Goal of the exercise
From the entries below, please output exactly the lines starting at the one containing "destruct (rows t" and ending at the one containing "intros i x. cbn [rows seq delete_by_id].", both included.

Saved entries
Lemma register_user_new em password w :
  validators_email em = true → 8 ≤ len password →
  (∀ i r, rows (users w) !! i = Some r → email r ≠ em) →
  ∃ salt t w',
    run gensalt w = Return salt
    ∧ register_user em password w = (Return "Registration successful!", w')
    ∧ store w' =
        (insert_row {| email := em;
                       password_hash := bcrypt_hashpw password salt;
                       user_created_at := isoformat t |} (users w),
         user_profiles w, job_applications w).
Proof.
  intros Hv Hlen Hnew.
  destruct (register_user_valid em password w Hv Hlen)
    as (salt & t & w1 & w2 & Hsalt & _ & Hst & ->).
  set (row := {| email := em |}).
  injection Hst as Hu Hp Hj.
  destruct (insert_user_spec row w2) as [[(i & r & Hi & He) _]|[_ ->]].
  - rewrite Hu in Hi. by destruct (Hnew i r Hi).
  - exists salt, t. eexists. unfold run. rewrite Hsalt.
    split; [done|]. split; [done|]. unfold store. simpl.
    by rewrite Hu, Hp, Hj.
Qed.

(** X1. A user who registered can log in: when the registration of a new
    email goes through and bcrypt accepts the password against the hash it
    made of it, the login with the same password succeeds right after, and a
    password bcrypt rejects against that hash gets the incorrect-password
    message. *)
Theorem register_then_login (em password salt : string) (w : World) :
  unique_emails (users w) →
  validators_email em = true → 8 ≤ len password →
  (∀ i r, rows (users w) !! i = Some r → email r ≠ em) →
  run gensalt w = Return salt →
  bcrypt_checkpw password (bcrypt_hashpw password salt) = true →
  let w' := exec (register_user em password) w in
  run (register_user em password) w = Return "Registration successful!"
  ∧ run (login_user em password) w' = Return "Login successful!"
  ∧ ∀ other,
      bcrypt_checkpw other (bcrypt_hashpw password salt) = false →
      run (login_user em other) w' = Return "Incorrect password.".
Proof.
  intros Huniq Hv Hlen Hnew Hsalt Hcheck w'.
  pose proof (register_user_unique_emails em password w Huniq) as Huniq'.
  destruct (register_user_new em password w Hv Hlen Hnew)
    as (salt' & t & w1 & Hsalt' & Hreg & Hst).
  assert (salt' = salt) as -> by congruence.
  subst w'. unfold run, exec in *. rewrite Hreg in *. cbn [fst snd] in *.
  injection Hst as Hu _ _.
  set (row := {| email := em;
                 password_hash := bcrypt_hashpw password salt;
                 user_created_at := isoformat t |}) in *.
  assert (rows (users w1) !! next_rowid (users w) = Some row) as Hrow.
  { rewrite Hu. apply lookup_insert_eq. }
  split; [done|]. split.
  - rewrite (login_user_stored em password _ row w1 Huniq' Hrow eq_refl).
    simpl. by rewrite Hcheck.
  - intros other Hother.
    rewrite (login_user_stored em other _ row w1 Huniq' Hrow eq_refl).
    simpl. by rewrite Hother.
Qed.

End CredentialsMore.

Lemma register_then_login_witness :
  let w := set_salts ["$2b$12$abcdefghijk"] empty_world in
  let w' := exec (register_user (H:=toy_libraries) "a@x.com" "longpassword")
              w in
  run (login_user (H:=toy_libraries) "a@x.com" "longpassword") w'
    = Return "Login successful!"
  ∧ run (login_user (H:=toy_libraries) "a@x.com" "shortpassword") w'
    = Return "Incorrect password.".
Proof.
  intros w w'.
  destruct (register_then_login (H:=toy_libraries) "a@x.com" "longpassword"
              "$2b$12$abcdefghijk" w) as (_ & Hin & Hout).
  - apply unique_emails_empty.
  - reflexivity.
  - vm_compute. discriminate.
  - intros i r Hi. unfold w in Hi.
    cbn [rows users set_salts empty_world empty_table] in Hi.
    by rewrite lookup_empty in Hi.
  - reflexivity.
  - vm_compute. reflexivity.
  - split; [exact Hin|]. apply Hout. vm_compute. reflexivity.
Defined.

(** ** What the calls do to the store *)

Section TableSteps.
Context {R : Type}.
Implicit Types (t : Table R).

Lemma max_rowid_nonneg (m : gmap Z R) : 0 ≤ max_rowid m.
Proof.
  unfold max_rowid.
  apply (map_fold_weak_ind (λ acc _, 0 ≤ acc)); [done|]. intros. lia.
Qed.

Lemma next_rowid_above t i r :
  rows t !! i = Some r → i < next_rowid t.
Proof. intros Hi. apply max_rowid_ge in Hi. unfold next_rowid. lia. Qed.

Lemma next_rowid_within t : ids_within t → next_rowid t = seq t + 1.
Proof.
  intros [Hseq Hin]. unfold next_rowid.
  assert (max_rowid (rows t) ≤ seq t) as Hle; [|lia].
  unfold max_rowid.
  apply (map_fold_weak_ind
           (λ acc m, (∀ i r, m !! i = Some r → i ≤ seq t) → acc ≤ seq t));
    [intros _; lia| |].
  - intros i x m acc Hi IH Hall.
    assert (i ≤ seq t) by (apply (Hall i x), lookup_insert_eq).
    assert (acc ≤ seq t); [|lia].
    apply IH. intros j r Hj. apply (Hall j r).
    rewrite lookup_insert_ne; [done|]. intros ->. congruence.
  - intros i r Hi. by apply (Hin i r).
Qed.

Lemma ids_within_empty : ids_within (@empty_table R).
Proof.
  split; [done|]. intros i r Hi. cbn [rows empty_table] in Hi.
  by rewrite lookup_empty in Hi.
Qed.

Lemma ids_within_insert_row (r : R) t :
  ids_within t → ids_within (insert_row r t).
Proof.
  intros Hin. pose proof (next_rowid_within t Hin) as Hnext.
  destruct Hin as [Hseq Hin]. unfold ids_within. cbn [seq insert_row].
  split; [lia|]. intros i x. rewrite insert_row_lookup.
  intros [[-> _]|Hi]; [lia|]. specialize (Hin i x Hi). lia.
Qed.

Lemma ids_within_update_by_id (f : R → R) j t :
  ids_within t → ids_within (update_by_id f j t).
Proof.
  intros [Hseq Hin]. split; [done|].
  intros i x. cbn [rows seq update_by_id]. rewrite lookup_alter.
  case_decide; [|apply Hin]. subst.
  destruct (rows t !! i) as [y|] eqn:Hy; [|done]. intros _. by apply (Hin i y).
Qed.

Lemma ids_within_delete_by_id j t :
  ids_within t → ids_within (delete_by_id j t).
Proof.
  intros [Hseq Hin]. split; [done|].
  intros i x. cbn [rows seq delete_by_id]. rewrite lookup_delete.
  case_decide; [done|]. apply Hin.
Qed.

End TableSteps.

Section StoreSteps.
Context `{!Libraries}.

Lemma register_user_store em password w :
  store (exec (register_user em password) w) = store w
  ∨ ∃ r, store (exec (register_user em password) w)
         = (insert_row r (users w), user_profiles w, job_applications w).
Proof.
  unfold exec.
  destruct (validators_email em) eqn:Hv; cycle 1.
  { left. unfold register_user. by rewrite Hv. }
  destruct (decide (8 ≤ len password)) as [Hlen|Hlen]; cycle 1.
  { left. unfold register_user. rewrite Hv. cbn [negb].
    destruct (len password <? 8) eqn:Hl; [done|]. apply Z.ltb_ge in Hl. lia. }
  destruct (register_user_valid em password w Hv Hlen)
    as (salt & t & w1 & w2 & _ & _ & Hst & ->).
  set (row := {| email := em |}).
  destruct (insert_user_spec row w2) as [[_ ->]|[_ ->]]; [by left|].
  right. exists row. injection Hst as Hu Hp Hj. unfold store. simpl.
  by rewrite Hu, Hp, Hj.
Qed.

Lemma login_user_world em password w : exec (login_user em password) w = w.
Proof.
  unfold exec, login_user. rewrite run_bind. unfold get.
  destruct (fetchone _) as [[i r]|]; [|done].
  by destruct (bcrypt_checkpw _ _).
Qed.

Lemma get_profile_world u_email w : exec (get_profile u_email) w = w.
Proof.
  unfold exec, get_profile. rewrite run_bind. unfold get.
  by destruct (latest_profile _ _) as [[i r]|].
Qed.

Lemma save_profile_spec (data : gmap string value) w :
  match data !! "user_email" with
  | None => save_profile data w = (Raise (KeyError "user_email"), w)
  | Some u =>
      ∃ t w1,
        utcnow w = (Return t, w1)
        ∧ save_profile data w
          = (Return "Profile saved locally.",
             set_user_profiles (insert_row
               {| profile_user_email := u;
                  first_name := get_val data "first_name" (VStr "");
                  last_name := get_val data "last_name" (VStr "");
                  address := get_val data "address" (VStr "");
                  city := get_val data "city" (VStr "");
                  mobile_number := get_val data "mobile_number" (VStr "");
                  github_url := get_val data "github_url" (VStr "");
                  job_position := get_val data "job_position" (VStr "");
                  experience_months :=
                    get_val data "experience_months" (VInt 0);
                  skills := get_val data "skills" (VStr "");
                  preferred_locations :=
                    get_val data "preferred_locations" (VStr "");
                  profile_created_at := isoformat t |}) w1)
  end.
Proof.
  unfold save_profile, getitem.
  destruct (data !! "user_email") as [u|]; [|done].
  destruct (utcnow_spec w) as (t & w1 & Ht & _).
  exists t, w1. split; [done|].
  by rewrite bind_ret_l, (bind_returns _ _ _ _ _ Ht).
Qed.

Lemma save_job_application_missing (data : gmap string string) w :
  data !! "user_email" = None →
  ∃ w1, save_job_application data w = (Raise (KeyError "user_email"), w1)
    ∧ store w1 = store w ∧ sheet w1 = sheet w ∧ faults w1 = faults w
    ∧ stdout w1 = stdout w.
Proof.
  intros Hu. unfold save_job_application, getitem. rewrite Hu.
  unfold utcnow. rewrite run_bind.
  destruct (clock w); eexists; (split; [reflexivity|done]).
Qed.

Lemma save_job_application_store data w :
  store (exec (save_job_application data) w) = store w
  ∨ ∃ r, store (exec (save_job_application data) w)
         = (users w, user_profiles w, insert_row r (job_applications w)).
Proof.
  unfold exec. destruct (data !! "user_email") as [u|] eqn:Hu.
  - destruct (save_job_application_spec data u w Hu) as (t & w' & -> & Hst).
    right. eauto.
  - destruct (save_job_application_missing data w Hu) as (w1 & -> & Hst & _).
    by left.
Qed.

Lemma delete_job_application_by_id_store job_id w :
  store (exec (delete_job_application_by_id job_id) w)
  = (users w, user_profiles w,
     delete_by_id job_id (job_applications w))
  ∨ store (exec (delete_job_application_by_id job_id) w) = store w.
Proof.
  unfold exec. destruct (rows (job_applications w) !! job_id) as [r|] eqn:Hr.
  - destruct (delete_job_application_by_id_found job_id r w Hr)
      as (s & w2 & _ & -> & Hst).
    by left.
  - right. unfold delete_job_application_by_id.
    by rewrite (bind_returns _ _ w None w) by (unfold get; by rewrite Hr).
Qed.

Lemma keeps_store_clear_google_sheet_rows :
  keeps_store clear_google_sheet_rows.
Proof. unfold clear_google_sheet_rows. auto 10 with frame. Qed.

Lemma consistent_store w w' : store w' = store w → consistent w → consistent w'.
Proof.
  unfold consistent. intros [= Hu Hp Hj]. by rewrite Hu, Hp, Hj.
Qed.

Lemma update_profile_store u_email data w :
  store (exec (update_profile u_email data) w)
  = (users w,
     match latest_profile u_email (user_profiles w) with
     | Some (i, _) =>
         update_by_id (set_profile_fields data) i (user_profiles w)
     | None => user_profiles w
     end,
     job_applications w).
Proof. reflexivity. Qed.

--

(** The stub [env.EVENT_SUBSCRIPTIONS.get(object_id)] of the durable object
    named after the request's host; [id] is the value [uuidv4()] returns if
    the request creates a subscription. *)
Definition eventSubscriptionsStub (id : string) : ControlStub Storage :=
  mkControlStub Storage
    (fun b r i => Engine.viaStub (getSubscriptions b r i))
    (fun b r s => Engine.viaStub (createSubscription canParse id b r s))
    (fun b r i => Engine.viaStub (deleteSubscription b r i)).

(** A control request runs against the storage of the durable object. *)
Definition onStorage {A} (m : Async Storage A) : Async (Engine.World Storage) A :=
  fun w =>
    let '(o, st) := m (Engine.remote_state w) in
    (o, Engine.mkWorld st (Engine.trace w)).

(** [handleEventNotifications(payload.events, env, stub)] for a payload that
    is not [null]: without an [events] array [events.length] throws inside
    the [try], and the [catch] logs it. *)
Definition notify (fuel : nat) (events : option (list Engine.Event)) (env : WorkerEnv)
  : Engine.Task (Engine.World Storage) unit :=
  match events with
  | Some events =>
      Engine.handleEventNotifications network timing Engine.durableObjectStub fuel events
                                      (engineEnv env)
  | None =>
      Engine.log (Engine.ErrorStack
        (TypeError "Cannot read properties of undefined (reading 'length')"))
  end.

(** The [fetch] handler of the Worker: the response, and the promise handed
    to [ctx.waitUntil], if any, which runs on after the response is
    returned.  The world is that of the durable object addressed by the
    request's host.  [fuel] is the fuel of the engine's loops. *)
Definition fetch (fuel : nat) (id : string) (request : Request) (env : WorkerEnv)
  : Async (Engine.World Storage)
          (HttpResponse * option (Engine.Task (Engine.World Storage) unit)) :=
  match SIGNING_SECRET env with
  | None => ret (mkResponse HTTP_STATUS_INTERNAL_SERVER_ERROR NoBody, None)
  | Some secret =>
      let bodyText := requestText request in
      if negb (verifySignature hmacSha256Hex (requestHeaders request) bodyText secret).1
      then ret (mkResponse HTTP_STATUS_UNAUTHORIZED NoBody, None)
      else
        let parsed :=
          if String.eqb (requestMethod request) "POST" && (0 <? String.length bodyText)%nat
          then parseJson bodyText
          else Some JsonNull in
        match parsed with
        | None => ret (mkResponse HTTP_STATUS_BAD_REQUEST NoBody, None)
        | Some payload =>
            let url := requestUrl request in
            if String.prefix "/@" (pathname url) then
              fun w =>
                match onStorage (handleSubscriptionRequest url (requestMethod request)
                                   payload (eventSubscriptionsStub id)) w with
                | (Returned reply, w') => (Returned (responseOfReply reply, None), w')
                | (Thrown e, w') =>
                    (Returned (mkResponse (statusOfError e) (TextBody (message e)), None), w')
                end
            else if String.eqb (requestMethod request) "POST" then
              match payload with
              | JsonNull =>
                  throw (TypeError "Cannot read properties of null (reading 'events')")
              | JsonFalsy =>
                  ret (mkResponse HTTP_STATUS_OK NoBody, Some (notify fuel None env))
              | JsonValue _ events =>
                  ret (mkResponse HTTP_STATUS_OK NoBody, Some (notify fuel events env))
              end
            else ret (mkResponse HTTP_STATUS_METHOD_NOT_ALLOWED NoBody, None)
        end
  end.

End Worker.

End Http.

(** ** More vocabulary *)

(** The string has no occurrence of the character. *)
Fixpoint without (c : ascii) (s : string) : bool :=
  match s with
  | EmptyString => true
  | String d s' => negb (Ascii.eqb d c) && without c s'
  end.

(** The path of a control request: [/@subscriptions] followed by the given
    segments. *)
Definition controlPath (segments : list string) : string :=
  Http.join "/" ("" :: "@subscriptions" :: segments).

Task answer
  destruct (rows t !! i) as [y|] eqn:Hy; [|done]. intros _. by apply (Hin i y).
Qed.

Lemma ids_within_delete_by_id j t :
  ids_within t → ids_within (delete_by_id j t).
Proof.
  intros [Hseq Hin]. split; [done|].
  intros i x. cbn [rows seq delete_by_id]. rewrite lookup_delete.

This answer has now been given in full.